The initiative forms part of a greater ambition for the growth of Huawei Mobile Services (HMS), with an estimated 15 million users of the platform being noted for the African continent.

So the big question, and the reason you likely clicked on this story, is how to register as a member of the Huawei Developer programme.

Here’s the steps you’ll need to follow: 

  1. First you’ll need to head to the local Huawei Developer site here.
  2. Next you’ll need to fill in your details on the registration, with it featuring standard information such as your email address and phone number in order to create a Huawei ID.
  3. From there it gets a tad more complicated, with an identity verification page popping up and requiring users to register as company developers by supplying a Data Universal Numbering System (DUNS) ID.
  4. There are two methods to apply for the DUNS number. The first takes 10 to 15 minutes to apply for and costs roughly $80 to facilitate, as well as five to 15 days to complete and receive your number.

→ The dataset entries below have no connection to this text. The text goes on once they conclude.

(* ===== verification/BufferCopy.v ===== *)
(** [copyIn] of a [Buffer], and below of memory: the segments of the source are shared, not copied, and may be merged with the last one. *)

From stdpp Require Import numbers list_numbers list.
From S2P Require Import Prelude Memory Buffer BufferInv BufferOps.

(** ** compact and clear *)

Lemma split_of_good h pre post pre' post' :
  split_of h pre post pre' post' -> reads (pre ++ post) < 2 ^ 63 -> good true h pre' [].
Proof.
  intros [] ?. rewrite Forall_app, all_pairs_app in *. destruct_and!.
  split; rewrite ?app_nil_r; auto. split; rewrite ?app_nil_r, ?writes_nil; auto; try done; lia.
Qed.

Lemma compact_ok b h pre post :
  good b h pre post ->
  exists pre', Buffer_compact (mk pre post) = Ok (mk pre' []) /\ good true h pre' [] /\
    segs_bytes h (pre' ++ []) = segs_bytes h (pre ++ post).
Proof.
  intros G. pose proof G as [[Hp Hq Hr Hw] Hm Hin Hsep].
  assert (G0 : good false h pre post) by (split; eauto using merged_nearly; split; auto).
  unfold Buffer_compact. rewrite (good_invariant b h) by done. step.
  destruct post as [|s rest]; mk_simpl; [|destruct Hq as (Hs&Hws&Hq); seg_eval; destruct (Z.ltb_spec 0 (rd s))].
  - step. mk_simpl. exists pre. split_and!; auto.
    rewrite app_nil_r in *. split; rewrite ?app_nil_r; eauto using merged_pre. split; rewrite ?app_nil_r; auto.
  - seg_eval. pose proof (split_mixed_good h s pre rest G0 ltac:(auto)) as S.
    exists (pre ++ [seg_slice s 0 (rd s)]). pose proof S as [S1 S2 S3 S4 S5 _ _ _ _ _].
    split_and!; [|by eapply split_of_good|by rewrite app_nil_r].
    erewrite (mk_intro (pre ++ [seg_slice s 0 (rd s)]) []);
      [done|rewrite app_nil_r; unfold seg_slice; rewrite Z.add_0_r; done|by rewrite app_nil_r, S3|done|by rewrite !length_app].
  - pose proof (rd_range s Hs). apply merged_app in Hm as (Hm & _ & _).
    assert (Ht : Forall tail_ok (s :: rest)) by (constructor; [split_and!; auto; lia|done]).
    apply Forall_app in Hin as [Hin _]. apply all_pairs_app in Hsep as (Hsep & _ & _).
    rewrite reads_app, (reads_tail _ Ht), Z.add_0_r in *.
    exists pre. rewrite app_nil_r, segs_bytes_app, (segs_bytes_tail _ _ Ht), app_nil_r.
    split_and!; auto.
    + erewrite (mk_intro pre []); [done|rewrite ?app_nil_r; done..].
    + split; rewrite ?app_nil_r; eauto using merged_pre. split; rewrite ?app_nil_r, ?writes_nil; auto; try done; lia.
Qed.

Lemma good_empty b h : good b h [] [].
Proof. split; cbn; auto. split; cbn; auto; rewrite ?reads_nil, ?writes_nil; lia. Qed.

Lemma good_drop_pre b h pre post : good b h pre post -> good b h [] post.
Proof. induction pre; [done|]. eauto using good_tail. Qed.

Lemma clear_ok b h pre post all :
  good b h pre post ->
  exists post', Buffer_clear (mk pre post) all = Ok (mk [] post') /\ good b h [] post' /\
    segs_bytes h post' = [] /\ writes post' = if all then 0 else writes post.
Proof.
  intros G. unfold Buffer_clear. rewrite (good_invariant b h) by done. step.
  destruct all.
  - exists []. step. change (mkBuffer [] 0 0 0) with (mk [] []).
    rewrite (good_invariant b h) by apply good_empty. step. mk_simpl.
    split_and!; auto using good_empty.
  - pose proof (good_drop_pre _ _ _ _ G) as G0. destruct post as [|s rest]; mk_simpl.
    + step. rewrite drop_app_length. exists []. change (mkBuffer [] 0 (writes []) 0) with (mk [] []).
      rewrite (good_invariant b h) by done. split_and!; auto.
    + pose proof G0 as [[_ (Hs&Hws&Hq) Hr _] _ _ _]. cbn [app] in Hr.
      rewrite reads_cons, (reads_tail rest Hq) in Hr. pose proof (rd_range s Hs).
      assert (Gc : good b h [] (seg_consume s (rd s) :: rest))
        by (apply good_consume_write_head; auto; lia).
      assert (Ht : Forall tail_ok (seg_consume s (rd s) :: rest)).
      { constructor; [|done]. unfold tail_ok. rewrite rd_consume, wr_consume. split_and!; auto with seg; lia. }
      seg_eval. destruct (Z.eqb_spec (rd s) 0) as [E|E]; cbn [negb].
      * step. rewrite drop_app_length.
        assert (Ht' : Forall tail_ok (s :: rest)) by (constructor; [split_and!; auto|done]).
        rewrite (mk_intro [] (s :: rest)) by (try done; rewrite app_nil_l, (reads_tail _ Ht'); done).
        rewrite (good_invariant b h) by done. step. mk_simpl. rewrite app_nil_l, (reads_tail _ Ht').
        exists (s :: rest). split_and!; auto using segs_bytes_tail.
      * rewrite seg_consume_ok by (auto; lia). step. mk_simpl.
        rewrite (mk_intro [] (seg_consume s (rd s) :: rest)); [|done| |by rewrite !writes_cons, wr_consume|done].
        2:{ cbn [app]. rewrite (reads_tail _ Ht). done. }
        rewrite (good_invariant b h) by done. step. mk_simpl. rewrite app_nil_l, (reads_tail _ Ht).
        eexists. split_and!; [done|done|by apply segs_bytes_tail|by rewrite !writes_cons, wr_consume].
Qed.

(** ** copyOut *)

Lemma skip_loop_ok h l pos first :
  Forall seg_ok l -> Forall (seg_in h) l -> 0 <= pos < reads l -> reads l < 2 ^ 63 ->
  exists pos' first' l0 s rest, skip_loop pos first l = Ok (pos', first', s :: rest) /\
    l = l0 ++ s :: rest /\ 0 <= pos' <= rd s /\ (pos' = 0 \/ pos' < rd s) /\ pos = reads l0 + pos' /\
    (first' = true -> l0 = []) /\
    zdrop pos' (segs_bytes h (s :: rest)) = zdrop pos (segs_bytes h l).
Proof.
  intros Hl Hin. revert pos first. induction Hl as [|s l Hs Hl IH]; intros pos first Hpos Hb.
  - rewrite reads_nil in Hpos. lia.
  - apply Forall_cons in Hin as [Hins Hin]. rewrite reads_cons in *. pose proof (rd_range s Hs).
    pose proof (reads_nonneg l Hl).
    cbn [skip_loop]. destruct (Z.eqb_spec pos 0) as [->|Hp].
    { exists 0, first, [], s, l. rewrite reads_nil. split_and!; try done; try lia. }
    seg_eval. destruct (Z.ltb_spec pos (rd s)).
    { exists pos, first, [], s, l. rewrite reads_nil. split_and!; try done; lia. }
    u64_small. destruct (IH ltac:(done) (pos - rd s) false) as (pos' & first' & l0 & t & rest & E & -> & P1 & P0 & P2 & P3 & P4); [lia..|].
    exists pos', first', (s :: l0), t, rest. rewrite E, reads_cons. split_and!; try done; try lia.
    + intros ->. exfalso. clear -E.
      assert (F : forall l p q l', skip_loop p false l = Ok (q, true, l') -> False).
      { clear. induction l as [|u l IH]; intros p q l'; cbn [skip_loop]; [done|].
        destruct (p =? 0); [done|]. destruct (Segment_readAvailable u); cbn; [|done].
        destruct (p <? a); [done|]. apply IH. }
      eauto.
    + rewrite P4, (segs_bytes_cons h s), zdrop_app_ge, zlen_seg_bytes by (rewrite ?zlen_seg_bytes; auto; lia). done.
Qed.

Lemma copyOut_loop_ok h l len pos :
  Forall seg_ok l -> Forall (seg_in h) l -> 0 < len -> 0 <= pos ->
  match l with [] => True | s :: _ => pos <= rd s end ->
  pos + len <= reads l -> reads l < 2 ^ 63 ->
  copyOut_loop h len pos l = Ok (zslice pos len (segs_bytes h l), 0).
Proof.
  intros Hl Hin. revert len pos. induction Hl as [|s l Hs Hl IH]; intros len pos Hlen Hpos Hh Hb1 Hb2.
  - rewrite reads_nil in *. lia.
  - apply Forall_cons in Hin as [Hins Hin]. rewrite reads_cons in *. pose proof (rd_range s Hs).
    pose proof (reads_nonneg l Hl). pose proof (zlen_seg_bytes h s Hs Hins).
    cbn [copyOut_loop]. seg_eval. u64_small. unfold SegmentData_start. cbn [m_array m_start].
    rewrite load_seg by (auto; lia). step. u64_small.
    rewrite segs_bytes_cons. unfold zslice. rewrite zdrop_app_le by lia.
    destruct (Z.eqb_spec (len - Z.min len (rd s - pos)) 0) as [E|E].
    + rewrite E. rewrite Z.min_l by lia. rewrite ztake_app_le by (rewrite zlen_zdrop; lia). done.
    + rewrite Z.min_r by lia. rewrite IH; auto; try lia.
      * step. rewrite ztake_app_ge by (rewrite zlen_zdrop; lia).
        rewrite (ztake_all (rd s - pos)) by (rewrite zlen_zdrop; lia).
        rewrite zlen_zdrop by lia. rewrite zslice_0. do 3 f_equal. f_equal. lia.
      * destruct l; [done|]. apply Forall_cons in Hl as [Ht _]. pose proof (rd_range _ Ht). lia.
Qed.

(** The bytes of the readable list at [pos]. *)
Lemma copyOut_segs h l b len pos :
  Forall seg_ok l -> Forall (seg_in h) l -> m_segments b = l -> m_readAvailable b = reads l ->
  reads l < 2 ^ 63 -> 0 <= len -> 0 <= pos -> pos + len <= reads l ->
  Buffer_copyOut h b len pos = Ok (zslice pos len (segs_bytes h l)).
Proof.
  intros Hl Hin El Er Hb Hlen Hpos Hs. unfold Buffer_copyOut. rewrite El, Er.
  destruct (Z.eqb_spec len 0) as [->|Hn]; [done|]. u64_small. repeat ztest. step.
  destruct (skip_loop_ok h l pos true) as (pos' & first' & l0 & s & rest & E & -> & P1 & _ & P2 & P3 & P4);
    auto; [lia|].
  rewrite E. step. cbn [not_end]. apply Forall_app in Hl as [Hl0 Hl]. apply Forall_app in Hin as [_ Hin].
  rewrite reads_app in *. pose proof (reads_nonneg _ Hl0).
  rewrite copyOut_loop_ok by (auto; lia). step. unfold zslice. rewrite P4. done.
Qed.

Lemma copyOut_ok b h pre post len pos :
  good b h pre post -> 0 <= len -> 0 <= pos -> pos + len <= reads (pre ++ post) ->
  Buffer_copyOut h (mk pre post) len pos = Ok (zslice pos len (segs_bytes h (pre ++ post))).
Proof.
  intros G. pose proof G as [[_ _ Hr _] _ Hin _]. intros.
  apply copyOut_segs; eauto using good_seg_ok.
Qed.

Lemma zlen_bytes b h pre post :
  good b h pre post -> zlen (segs_bytes h (pre ++ post)) = reads (pre ++ post).
Proof. intros G. apply zlen_segs_bytes; [by eapply good_seg_ok|apply G]. Qed.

The other free, but takes far longer at between 30 to 45 working days to complete.
  5. Once the registration process has been completed, you’ll be given a Business Registry License by Huawei.
  6. This is when the exciting stuff can start happening, as now you’ll be able to begin uploading your apps to the Huawei App Gallery.

All in all it is a relatively simple process, but can take a few days depending on how the DUNS process takes. The wait appears to be worth it though, as Huawei has confirmed its commitment to the local developer community.

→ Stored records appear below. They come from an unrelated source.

(* ===== verification/BufferRead.v ===== *)
(** [copyOut], [readBuffers] and the views of the memory of a [Buffer], and searching it. *)

From stdpp Require Import numbers list_numbers list.
From S2P Require Import Prelude Memory Buffer BufferInv BufferOps BufferCopy.

(** ** memchr and memcmp *)

Lemma memchr_range c l i : memchr c l = Some i -> 0 <= i < zlen l.
Proof.
  revert i. induction l as [|x l IH]; intros i; cbn [memchr]; [done|].
  rewrite zlen_cons. pose proof (zlen_nonneg l). destruct (x =? c); [intros [= <-]; lia|].
  destruct (memchr c l) as [j|]; cbn; [|done]. intros [= <-]. specialize (IH j eq_refl). lia.
Qed.

Lemma memchr_app c l k :
  memchr c (l ++ k) =
  match memchr c l with Some i => Some i | None => Z.add (zlen l) <$> memchr c k end.
Proof.
  induction l as [|x l IH]; cbn [app memchr].
  - rewrite zlen_nil. destruct (memchr c k); done.
  - destruct (x =? c); [done|]. rewrite IH, zlen_cons. destruct (memchr c l); [done|].
    destruct (memchr c k); cbn; [|done]. f_equal. lia.
Qed.

(** [memchr] finds the first occurrence. *)
Lemma memchr_Some c l i :
  memchr c l = Some i <-> exists l0 l1, l = l0 ++ c :: l1 /\ zlen l0 = i /\ ~ In c l0.
Proof.
  revert i. induction l as [|x l IH]; intros i; cbn [memchr].
  - split; [done|]. intros (l0 & l1 & E & _). by destruct l0.
  - destruct (Z.eqb_spec x c) as [->|Hx].
    + split; [intros [= <-]; exists [], l; auto|].
      intros (l0 & l1 & E & <- & Hn). destruct l0 as [|y l0]; [done|].
      injection E as <- _. exfalso. apply Hn. by left.
    + destruct (memchr c l) as [j|] eqn:Ej; cbn.
      * destruct (proj1 (IH j) eq_refl) as (l0 & l1 & -> & <- & Hn). split.
        { intros [= <-]. exists (x :: l0), l1. rewrite zlen_cons. split_and!; auto; [lia|].
          intros [|]; done. }
        { intros (m0 & m1 & E & <- & Hm). destruct m0 as [|y m0]; [injection E as -> _; done|].
          injection E as -> E. rewrite zlen_cons. do 1 f_equal.
          assert (Some (zlen l0) = Some (zlen m0)) as [= ->]; [|lia].
          apply IH. exists m0, m1. split_and!; auto. intros ?. apply Hm. by right. }
      * split; [done|]. intros (m0 & m1 & E & <- & Hm). destruct m0 as [|y m0]; [injection E as -> _; done|].
        injection E as -> ->. enough (None = Some (zlen m0)) by done.
        apply IH. exists m0, m1. split_and!; auto. intros ?. apply Hm. by right.
Qed.

Lemma memcmp_app a b x y :
  zlen a = zlen b ->
  memcmp (a ++ x) (b ++ y) = if memcmp a b =? 0 then memcmp x y else memcmp a b.
Proof.
  revert b. induction a as [|u a IH]; intros [|v b]; rewrite ?zlen_cons, ?zlen_nil; intros E;
    try (pose proof (zlen_nonneg a)); try (pose proof (zlen_nonneg b)); try lia; [done|].
  cbn [app memcmp]. destruct (u <? v); [done|]. destruct (v <? u); [done|]. apply IH. lia.
Qed.

Lemma memcmp_eq a b : zlen a = zlen b -> memcmp a b = 0 <-> a = b.
Proof.
  revert b. induction a as [|u a IH]; intros [|v b]; rewrite ?zlen_cons, ?zlen_nil; intros E;
    try (pose proof (zlen_nonneg a)); try (pose proof (zlen_nonneg b)); try lia; [done|].
  cbn [memcmp]. destruct (Z.ltb_spec u v); [split; [done|intros [= -> _]; lia]|].
  destruct (Z.ltb_spec v u); [split; [done|intros [= -> _]; lia]|].
  rewrite IH by lia. split; [intros ->; f_equal; lia|by intros [= _ ->]].
Qed.

(** ** find(char) *)

Lemma find_char_loop_ok h c l len tot :
  Forall seg_ok l -> Forall (seg_in h) l -> 0 <= len <= reads l -> 0 <= tot ->
  tot + reads l < 2 ^ 63 ->
  find_char_loop h c len tot l =
  Ok (match memchr c (ztake len (segs_bytes h l)) with Some i => tot + i | None => -1 end).
Proof.
  intros Hl Hin. revert len tot. induction Hl as [|s l Hs Hl IH]; intros len tot Hlen Ht Hb.
  - cbn. rewrite ztake_nil. done.
  - apply Forall_cons in Hin as [Hins Hin]. rewrite reads_cons in *. pose proof (rd_range s Hs).
    pose proof (reads_nonneg l Hl). pose proof (zlen_seg_bytes h s Hs Hins).
    cbn [find_char_loop]. seg_eval. unfold SegmentData_start. cbn [m_array m_start].
    rewrite load_seg_0 by (auto; lia). step. rewrite segs_bytes_cons.
    destruct (decide (len <= rd s)).
    + rewrite Z.min_l, ztake_app_le by lia.
      destruct (memchr c (ztake len (seg_bytes h s))) as [i|] eqn:Ei.
      * apply memchr_range in Ei. rewrite zlen_ztake in Ei by lia. u64_small. rewrite s64_small by lia. done.
      * u64_small. ztest. done.
    + rewrite Z.min_r, ztake_all, ztake_app_ge, memchr_app by lia.
      destruct (memchr c (seg_bytes h s)) as [i|] eqn:Ei.
      * apply memchr_range in Ei. u64_small. rewrite s64_small by lia. done.
      * u64_small. ztest. rewrite IH by (auto; lia).
        rewrite H1. destruct (memchr c (ztake _ _)); cbn; f_equal; lia.
Qed.

(** ** Comparison *)

Lemma advance_split h s l lo n :
  seg_ok s -> seg_in h s -> 0 <= lo -> 0 <= n -> lo + n <= rd s ->
  zdrop lo (segs_bytes h (s :: l)) =
  zslice lo n (seg_bytes h s) ++ zdrop (lo + n) (segs_bytes h (s :: l)).
Proof.
  intros Hs Hi ???. pose proof (zlen_seg_bytes h s Hs Hi).
  rewrite segs_bytes_cons. rewrite !zdrop_app_le by lia. unfold zslice.
  rewrite app_assoc, <- (zdrop_zdrop n lo), ztake_zdrop by lia. done.
Qed.

Lemma advance_next h s l lo :
  seg_ok s -> seg_in h s ->
  zdrop (if lo =? rd s then 0 else lo) (segs_bytes h (if lo =? rd s then l else s :: l)) =
  zdrop lo (segs_bytes h (s :: l)).
Proof.
  intros Hs Hi. pose proof (zlen_seg_bytes h s Hs Hi) as L.
  destruct (Z.eqb_spec lo (rd s)) as [->|]; [|done].
  rewrite segs_bytes_cons, zdrop_app_ge, L, Z.sub_diag by lia. done.
Qed.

To that end it wants to get 1 000 developers through its local Shining Star programme within the first year, and has also incentivised the programme for both individuals/SMMEs and corporates/commercial partners respectively. These include both cash prizes and devices for members who perform well and sign up quickly.

With Huawei aiming to create a thriving developer community, it should be interesting to see how the Shining Star and Developer programmes look in the next few years.